**Records contained in a dataset**
%%
Lemma fw_txd_builds p cid pq sq ext seq rsp h pl :
  fw_hdr_ok h →
  Builds (build_fw_txd_frame p cid pq sq ext seq rsp h pl)
         (fw_txd_frame cid pq sq ext seq rsp h pl).
Proof.
  intros Hh.
  assert (Hguard : bool_decide (p = Debug) &&
    negb (bool_decide (h = FW_TXD_HDR_SIZE) || bool_decide (h = FW_TXD_FULL_SIZE)) = false).
  { by destruct Hh as [-> | ->], p. }
  assert (12 ≤ h)%nat by (destruct Hh as [-> | ->]; vm_decide).
  split; intros buf Hl; rewrite length_fw_txd_frame in * by done;
    unfold build_fw_txd_frame; rewrite Hguard, bind_len;
    [rewrite decide_False by lia|by rewrite decide_True by lia].
  destruct (fw_buf_segments h (length pl) buf) as
    (b0 & b1 & b2 & b3 & b4 & b5 & b6 & b7 & b8 & b9 & b10 & b11 & pad & area & rest &
     Heq & Hpad & Harea & ->); [lia|lia|].
  clear Hl. subst buf. rewrite fw_pad_fill by done.
  do 12 (rewrite bind_set by (simpl; lia)). cbn [app splice take drop Nat.add length].
  match goal with |- _ ?l = _ =>
    change l with (fw_txd_header cid pq sq ext seq rsp (length pl + h) ++
      replicate (h - 12) 0 ++ area ++ rest) end.
  assert (length (fw_txd_header cid pq sq ext seq rsp (length pl + h)) = 12%nat) by done.
  rewrite bind_copy_bytes by list_len.
  do 2 rewrite splice_skip by list_len. rewrite splice_hit by list_len.
  unfold fw_txd_frame. by rewrite <-!app_assoc.
Qed.

(** ** Payloads *)

(** The EEPROM byte at [k], erased flash past the end of the image. *)
Definition ee (eeprom : list Z) (k : nat) : Z := default 0xff (eeprom !! k).

Lemma ee_u8 eeprom k : Forall is_u8 eeprom → is_u8 (ee eeprom k).
Proof.
  intros HF. unfold ee. destruct (eeprom !! k) eqn:E; simpl; [|vm_decide].
  by eapply Forall_lookup_1 in E.
Qed.

Lemma wrap_bits w x : 0 ≤ w → wrap w x = bits 0 w x.
Proof. intros. by rewrite bits_mod. Qed.

Lemma read16_lo eeprom k : Forall is_u8 eeprom → as_u8 (read16 eeprom k) = ee eeprom k.
Proof.
  intros HF. change (read16 eeprom k) with (Z.lor (ee eeprom k) (ee eeprom (k + 1) ≪ 8)).
  pose proof (ee_u8 eeprom k HF). pose proof (ee_u8 eeprom (k + 1) HF).
  rewrite wrap_bits by lia. by bitfield.
Qed.

Lemma read16_hi eeprom k :
  Forall is_u8 eeprom → as_u8 (read16 eeprom k ≫ 8) = ee eeprom (k + 1).
Proof.
  intros HF. change (read16 eeprom k) with (Z.lor (ee eeprom k) (ee eeprom (k + 1) ≪ 8)).
  pose proof (ee_u8 eeprom k HF). pose proof (ee_u8 eeprom (k + 1) HF).
  rewrite wrap_bits by lia.
  replace (bits 0 8 (_ ≫ 8)) with (bits 8 8 (Z.lor (ee eeprom k) (ee eeprom (k + 1) ≪ 8)))
    by (unfold bits; by rewrite Z.shiftr_0_r).
  by bitfield.
Qed.

(** CmdSetTxPowerCtrl as the firmware reads it: the EEPROM bytes it copies. *)
Definition tx_power_bytes (eeprom : list Z) (central_ch : Z) : list Z :=
  let ee := ee eeprom in
  central_ch :: ee 0x37%nat :: ee 0x36%nat :: ee 0x58%nat :: ee 0x5E%nat ::
  (ee <$> seq 0xA0 14) ++
  [ee 0x50%nat; ee 0x59%nat; ee 0x5A%nat; ee 0x5B%nat; ee 0x5F%nat; ee 0x60%nat; ee 0x61%nat] ++
  (ee <$> seq 0xC6 17) ++ [0].

Lemma tx_power_payload_bytes eeprom central_ch :
  Forall is_u8 eeprom →
  tx_power_payload eeprom central_ch = Done (tx_power_bytes eeprom central_ch).
Proof.
  intros HF.
  cbv -[read16 as_u8 ee wrap Z.shiftr].
  by rewrite !read16_hi, !read16_lo by done.
Qed.

(** An access category's entry: index, valid bits, AIFSN, CWmin, CWmax, TXOP. *)
Definition edca_entry (ac : nat) : list Z :=
  [Z.of_nat ac; 0x0F; nth ac WMM_EDCA_AIFSN 0; 2 ^ nth ac WMM_EDCA_CWMIN 0 - 1] ++
  u16_to_le_bytes (2 ^ nth ac WMM_EDCA_CWMAX 0 - 1) ++
  u16_to_le_bytes (nth ac WMM_EDCA_TXOP 0).

(** Hardware queue order: background first, then best effort, video, voice. *)
Definition edca_bytes : list Z :=
  [4; 0; 0; 0] ++ edca_entry 1 ++ edca_entry 0 ++ edca_entry 2 ++ edca_entry 3.

Lemma edca_payload_bytes : edca_payload = Done edca_bytes.
Proof. by vm_compute. Qed.

Lemma efuse_payload_bytes : efuse_payload = Done (replicate EFUSE_PAYLOAD_SIZE 0).
Proof. by vm_compute. Qed.

(** ** Commands

    The commands the crate can build, the payload the firmware's structure for
    each prescribes, and the header fields that go with it. *)

Inductive command :=
| TargetAddressLen (address dl_len seq : Z)
| FwStart (override_ address seq : Z)
| RestartDl (seq : Z)
| FwScatter (chunk : list Z)
| ChannelSwitch (ctrl_ch central_ch bw tx_streams rx_streams seq : Z)
| TxPowerCtrl (eeprom : list Z) (central_ch seq : Z)
| EfuseBufferMode (eeprom : list Z) (seq : Z)
| ChPrivilege (channel seq : Z)
| RadioOnOff (on : bool) (seq : Z)
| EdcaSet (seq : Z).

Definition build_command (p : profile) (c : command) : builder Z nat :=
  match c with
  | TargetAddressLen address dl_len seq => build_addr_len_req p address dl_len seq
  | FwStart override_ address seq => build_fw_start_req p override_ address seq
  | RestartDl seq => build_restart_dl_req p seq
  | FwScatter chunk => build_fw_scatter_frame p chunk
  | ChannelSwitch ctrl_ch central_ch bw tx_streams rx_streams seq =>
      build_channel_switch_cmd p ctrl_ch central_ch bw tx_streams rx_streams seq
  | TxPowerCtrl eeprom central_ch seq => build_tx_power_ctrl_cmd p eeprom central_ch seq
  | EfuseBufferMode eeprom seq => build_efuse_buffer_mode_cmd p eeprom seq
  | ChPrivilege channel seq => build_ch_privilege_cmd p channel seq
  | RadioOnOff on seq => build_radio_on_off_cmd p on seq
  | EdcaSet seq => build_edca_set_cmd p seq
  end.

(** The argument types: an EEPROM image is bytes. *)
Definition command_wf (c : command) : Prop :=
  match c with TxPowerCtrl eeprom _ _ => Forall is_u8 eeprom | _ => True end.
#[export] Instance command_wf_dec c : Decision (command_wf c).
Proof. destruct c; apply _. Defined.

(** A firmware chunk that one bulk transfer can hold. *)
Definition command_fits (c : command) : Prop :=
  match c with FwScatter chunk => (length chunk ≤ FW_SCATTER_MAX_PAYLOAD)%nat | _ => True end.
#[export] Instance command_fits_dec c : Decision (command_fits c).
Proof. destruct c; apply _. Defined.

Definition command_ok (c : command) : Prop := command_wf c ∧ command_fits c.

Definition command_payload (c : command) : list Z :=
  match c with
  | TargetAddressLen address dl_len _ =>
      u32_to_le_bytes address ++ u32_to_le_bytes dl_len ++ u32_to_le_bytes 0x80000000
  | FwStart override_ address _ => u32_to_le_bytes override_ ++ u32_to_le_bytes address
  | RestartDl _ => []
  | FwScatter chunk => chunk
  | ChannelSwitch ctrl_ch central_ch bw tx_streams rx_streams _ =>
      [ctrl_ch; central_ch; bw; tx_streams; rx_streams] ++ replicate 7 0 ++
      replicate 21 0xFF ++ replicate 3 0
  | TxPowerCtrl eeprom central_ch _ => tx_power_bytes eeprom central_ch
  | EfuseBufferMode _ _ => replicate EFUSE_PAYLOAD_SIZE 0
  | ChPrivilege channel _ => replicate 3 0 ++ [channel] ++ replicate 12 0
  | RadioOnOff on _ => [if on then 1 else 2; 0; 0; 0]
  | EdcaSet _ => edca_bytes
  end.

(** [(cid, ext_cid, set_query, pq_id)] *)
Definition command_ids (c : command) : Z * Z * Z * Z :=
  match c with
  | TargetAddressLen _ _ _ => (0x01, 0, 3, 0x8000)
  | FwStart _ _ _ => (0x02, 0, 3, 0x8000)
  | RestartDl _ => (0xEF, 0, 3, 0x8000)
  | FwScatter _ => (0xEE, 0, 3, 0xC000)
  | ChannelSwitch _ _ _ _ _ _ => (0xED, 0x08, 1, 0x8000)
  | TxPowerCtrl _ _ _ => (0xED, 0x11, 1, 0x8000)
  | EfuseBufferMode _ _ => (0xED, 0x21, 1, 0x8000)
  | ChPrivilege _ _ => (0x20, 0, 1, 0x8000)
  | RadioOnOff _ _ => (0xED, 0x05, 1, 0x8000)
  | EdcaSet _ => (0xED, 0x27, 1, 0x8000)
  end.

(** The sequence number in the frame; scatter frames carry none. *)
Definition command_seq (c : command) : Z :=
  match c with
  | FwScatter _ => 0
  | TargetAddressLen _ _ seq | FwStart _ _ seq | RestartDl seq
  | ChannelSwitch _ _ _ _ _ seq | TxPowerCtrl _ _ seq | EfuseBufferMode _ seq
  | ChPrivilege _ seq | RadioOnOff _ seq | EdcaSet seq => seq
  end.

(** The download commands use the short header, the run-time ones the full. *)
Definition command_hdr (c : command) : nat :=
  match c with
  | TargetAddressLen _ _ _ | FwStart _ _ _ | RestartDl _ | FwScatter _ => 12
  | _ => 32
  end.

(** Only extended commands with a sequence number are acknowledged. *)
Definition command_acked (c : command) : bool :=
  ((command_ids c).1.1.1 =? 0xED) && negb (command_seq c =? 0).

Definition command_rsp (c : command) : bool :=
  match c with FwScatter _ | ChPrivilege _ _ => false | _ => true end.

Definition command_frame (c : command) : list Z :=
  let '(cid, ext_cid, set_query, pq_id) := command_ids c in
  fw_txd_frame cid pq_id set_query ext_cid (command_seq c) (command_rsp c)
    (command_hdr c) (command_payload c).

Lemma command_hdr_ok c : fw_hdr_ok (command_hdr c).
Proof. destruct c; [left..|right|right|right|right|right|right]; done. Qed.

Lemma length_command_frame c :
  length (command_frame c) = (length (command_payload c) + command_hdr c)%nat.
Proof.
  unfold command_frame. destruct (command_ids c) as [[[? ?] ?] ?].
  apply length_fw_txd_frame, command_hdr_ok.
Qed.

(** A command whose payload is prepared first. *)
Lemma payload_builds (m : outcome (list Z)) pl (k : list Z → builder Z nat) frame :
  m = Done pl → Builds (k pl) frame → Builds (pl ← lift m; k pl) frame.
Proof.
  intros Hm [Hf He].
  split; intros buf Hl; rewrite (bind_lift _ _ _ _ Hm); auto.
Qed.

Lemma command_builds p c : command_ok c → Builds (build_command p c) (command_frame c).
Proof.
  intros [Hwf Hfits]. destruct c; simpl in Hwf, Hfits |- *.
  - eapply payload_builds; [done|]. apply fw_txd_builds. by left.
  - eapply payload_builds; [done|]. apply fw_txd_builds. by left.
  - apply fw_txd_builds. by left.
  - unfold build_fw_scatter_frame. rewrite decide_False by lia. apply fw_txd_builds. by left.
  - eapply payload_builds; [done|]. apply fw_txd_builds. by right.
  - eapply payload_builds; [by apply tx_power_payload_bytes|]. apply fw_txd_builds. by right.
  - eapply payload_builds; [apply efuse_payload_bytes|]. apply fw_txd_builds. by right.
  - eapply payload_builds; [done|]. apply fw_txd_builds. by right.
  - eapply payload_builds; [by destruct on|]. apply fw_txd_builds. by right.
  - eapply payload_builds; [apply edca_payload_bytes|]. apply fw_txd_builds. by right.
Qed.

Lemma scatter_rejects p chunk :
  (FW_SCATTER_MAX_PAYLOAD < length chunk)%nat → Rejects (build_command p (FwScatter chunk)) EINVAL.
Proof.
  intros Hc buf. simpl. unfold build_fw_scatter_frame. by rewrite decide_True by lia.
Qed.

(** ** The receiving side

    What the firmware reads in a command frame of header size [hdr]; a frame
    whose length field disagrees with the transfer is dropped. *)

Record FwTxd := {
  txd_cid : Z; txd_ext_cid : Z; txd_set_query : Z; txd_pq_id : Z;
  txd_pkt_id : Z; txd_seq : Z; txd_ack : bool; txd_payload : list Z;
}.
(* ===== verification/Eeprom.v ===== *)
(** * EEPROM image parsing (src/rust/src/eeprom.rs)

    [parse_eeprom] extracts the station address, the per-channel TX power and
    the RSSI calibration offset from a raw EEPROM image.  The functional
    description [eeprom_data] is what it promises for every image. *)

From S2P Require Import Prelude Rust Ffi.
Local Open Scope Z_scope.

(** Assignment to the fields of [data : EepromData]. *)
Definition set_mac_addr (d : EepromData) (m : list Z) : EepromData :=
  {| mac_addr := m; tx_power_2g := tx_power_2g d; nic_config := nic_config d;
     country_code := country_code d; eeprom_version := eeprom_version d;
     rssi_offset_2g := rssi_offset_2g d; is_valid := is_valid d |}.
Definition set_tx_power_2g (d : EepromData) (t : list Z) : EepromData :=
  {| mac_addr := mac_addr d; tx_power_2g := t; nic_config := nic_config d;
     country_code := country_code d; eeprom_version := eeprom_version d;
     rssi_offset_2g := rssi_offset_2g d; is_valid := is_valid d |}.
Definition set_rssi_offset_2g (d : EepromData) (r : Z) : EepromData :=
  {| mac_addr := mac_addr d; tx_power_2g := tx_power_2g d; nic_config := nic_config d;
     country_code := country_code d; eeprom_version := eeprom_version d;
     rssi_offset_2g := r; is_valid := is_valid d |}.
Definition set_is_valid (d : EepromData) (v : Z) : EepromData :=
  {| mac_addr := mac_addr d; tx_power_2g := tx_power_2g d; nic_config := nic_config d;
     country_code := country_code d; eeprom_version := eeprom_version d;
     rssi_offset_2g := rssi_offset_2g d; is_valid := v |}.

Definition parse_eeprom (buf : list Z) : outcome (result EepromData) :=
  if decide (length buf < 256)%nat then Done (Err EINVAL) else
  let data := EepromData_default in
  let mac_offset := 0x04%nat in
  mac_bytes ← subslice buf mac_offset (mac_offset + 6);
  let is_all_zero := forallb (λ b, b =? 0x00) mac_bytes in
  let is_all_ff := forallb (λ b, b =? 0xFF) mac_bytes in
  data ← (if is_all_zero || is_all_ff
          then mret (set_mac_addr data [0x00; 0x0C; 0x43; 0x76; 0x03; 0x01])
          else m ← copy_from_slice (mac_addr data) mac_bytes; mret (set_mac_addr data m));
  data ← (if decide (0x50 + 14 ≤ length buf)%nat then
            s ← subslice buf 0x50 (0x50 + 14);
            t ← copy_from_slice (tx_power_2g data) s;
            mret (set_tx_power_2g data t)
          else mret data);
  data ← (if decide (0x47 ≤ length buf)%nat then
            b ← index buf 0x46;
            let offset := as_i8 b in
            mret (set_rssi_offset_2g data
                    (if (-10 <=? offset) && (offset <=? 10) then offset else 0))
          else mret data);
  mret (Ok (set_is_valid data 1)).

(** ** The promise *)

Definition fallback_mac : list Z := [0x00; 0x0C; 0x43; 0x76; 0x03; 0x01].
(** An address field that was never programmed. *)
Definition blank_mac (m : list Z) : Prop := Forall (λ b, b = 0) m ∨ Forall (λ b, b = 0xFF) m.
#[export] Instance blank_mac_dec m : Decision (blank_mac m).
Proof. unfold blank_mac. apply _. Defined.

Definition eeprom_data (buf : list Z) : EepromData :=
  let mac := take 6 (drop 0x04 buf) in
  let offset := as_i8 (nth 0x46 buf 0) in
  {| mac_addr := if decide (blank_mac mac) then fallback_mac else mac;
     tx_power_2g := take 14 (drop 0x50 buf);
     nic_config := 0; country_code := [0x55; 0x53]; eeprom_version := 0x7603;
     rssi_offset_2g := if decide (-10 ≤ offset ≤ 10) then offset else 0;
     is_valid := 1 |}.

Lemma forallb_eqb_Forall (x : Z) l :
  forallb (λ b, b =? x) l = bool_decide (Forall (λ b, b = x) l).
Proof.
  induction l as [|y l IH]; simpl; [done|]. rewrite IH.
  destruct (Z.eqb_spec y x); repeat case_bool_decide; simpl;
    rewrite ?Forall_cons in *; naive_solver.
Qed.

Lemma blank_mac_test m :
  forallb (λ b, b =? 0x00) m || forallb (λ b, b =? 0xFF) m = bool_decide (blank_mac m).
Proof.
  rewrite !forallb_eqb_Forall. unfold blank_mac.
  repeat case_bool_decide; naive_solver.
Qed.

Lemma bool_decide_if {A} (P : Prop) `{Decision P} (x y : A) :
  (if bool_decide P then x else y) = if decide P then x else y.
Proof. by destruct (decide P); [rewrite bool_decide_true|rewrite bool_decide_false]. Qed.

Lemma parse_eeprom_long buf :
  (256 ≤ length buf)%nat → parse_eeprom buf = Done (Ok (eeprom_data buf)).
Proof.
  intros Hl. unfold parse_eeprom. rewrite decide_False by lia. cbv zeta.
  rewrite (subslice_done buf 4 (4 + 6)) by lia. cbn [mbind outcome_bind].
  rewrite blank_mac_test, bool_decide_if.
  rewrite (subslice_done buf 0x50), (index_nth buf 0x46 0) by lia.
  change (4 + 6 - 4)%nat with 6%nat. change (0x50 + 14 - 0x50)%nat with 14%nat.
  assert (length (take 14 (drop 0x50 buf)) = 14%nat) by list_len.
  assert (length (take 6 (drop 4 buf)) = 6%nat) by list_len.
  rewrite (copy_from_slice_done (mac_addr _)) by done. unfold eeprom_data. cbv zeta.
  destruct (decide (blank_mac _)); cbn [mbind outcome_bind mret outcome_ret];
    rewrite (decide_True (P := (0x50 + 14 ≤ length buf)%nat)) by lia; rewrite copy_from_slice_done by done;
    cbn [mbind outcome_bind mret outcome_ret]; rewrite (decide_True (P := (0x47 ≤ length buf)%nat)) by lia; cbn [mbind outcome_bind];
    destruct (Z.leb_spec (-10) (as_i8 (nth 70 buf 0))), (Z.leb_spec (as_i8 (nth 70 buf 0)) 10);
    case_decide; done || lia.
Qed.

(** Parsing an EEPROM image never reads out of bounds: an image shorter
    than 256 bytes is -EINVAL, any other yields the address at 0x04 (or the
    fallback address when it is unprogrammed), the fourteen TX powers at 0x50
    and the calibration offset at 0x46, a value outside -10..10 read as 0. *)
Theorem parse_eeprom_spec buf :
  parse_eeprom buf =
  Done (if decide (length buf < 256)%nat then Err EINVAL else Ok (eeprom_data buf)).
Proof.
  case_decide; [unfold parse_eeprom; by rewrite decide_True|].
  apply parse_eeprom_long. lia.
Qed.

(** The parsed image is usable whatever the flash held: the station address is
    six bytes and is neither all-zero nor all-ones, and the RSSI offset is at
    most 10 dB in magnitude. *)
Lemma eeprom_data_usable buf :
  (256 ≤ length buf)%nat →
  let d := eeprom_data buf in
  length (mac_addr d) = 6%nat ∧ ¬ blank_mac (mac_addr d) ∧
  -10 ≤ rssi_offset_2g d ≤ 10 ∧ is_valid d = 1.
Proof.
  intros Hl. unfold eeprom_data; cbn [mac_addr rssi_offset_2g is_valid].
  split; [|split; [|split]]; repeat case_decide; try done; try list_len; vm_decide.
Qed.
%%
**Task to complete**
Could you transcribe the entries above word for word, from the line with "[rewrite decide_False by" down to the line with "Lemma wrap_bits w", keeping both?

**Answer section**
    [rewrite decide_False by lia|by rewrite decide_True by lia].
  destruct (fw_buf_segments h (length pl) buf) as
    (b0 & b1 & b2 & b3 & b4 & b5 & b6 & b7 & b8 & b9 & b10 & b11 & pad & area & rest &
     Heq & Hpad & Harea & ->); [lia|lia|].
  clear Hl. subst buf. rewrite fw_pad_fill by done.
  do 12 (rewrite bind_set by (simpl; lia)). cbn [app splice take drop Nat.add length].
  match goal with |- _ ?l = _ =>
    change l with (fw_txd_header cid pq sq ext seq rsp (length pl + h) ++
      replicate (h - 12) 0 ++ area ++ rest) end.
  assert (length (fw_txd_header cid pq sq ext seq rsp (length pl + h)) = 12%nat) by done.
  rewrite bind_copy_bytes by list_len.
  do 2 rewrite splice_skip by list_len. rewrite splice_hit by list_len.
  unfold fw_txd_frame. by rewrite <-!app_assoc.
Qed.

(** ** Payloads *)

(** The EEPROM byte at [k], erased flash past the end of the image. *)
Definition ee (eeprom : list Z) (k : nat) : Z := default 0xff (eeprom !! k).

Lemma ee_u8 eeprom k : Forall is_u8 eeprom → is_u8 (ee eeprom k).
Proof.
  intros HF. unfold ee. destruct (eeprom !! k) eqn:E; simpl; [|vm_decide].
  by eapply Forall_lookup_1 in E.
Qed.

Lemma wrap_bits w x : 0 ≤ w → wrap w x = bits 0 w x.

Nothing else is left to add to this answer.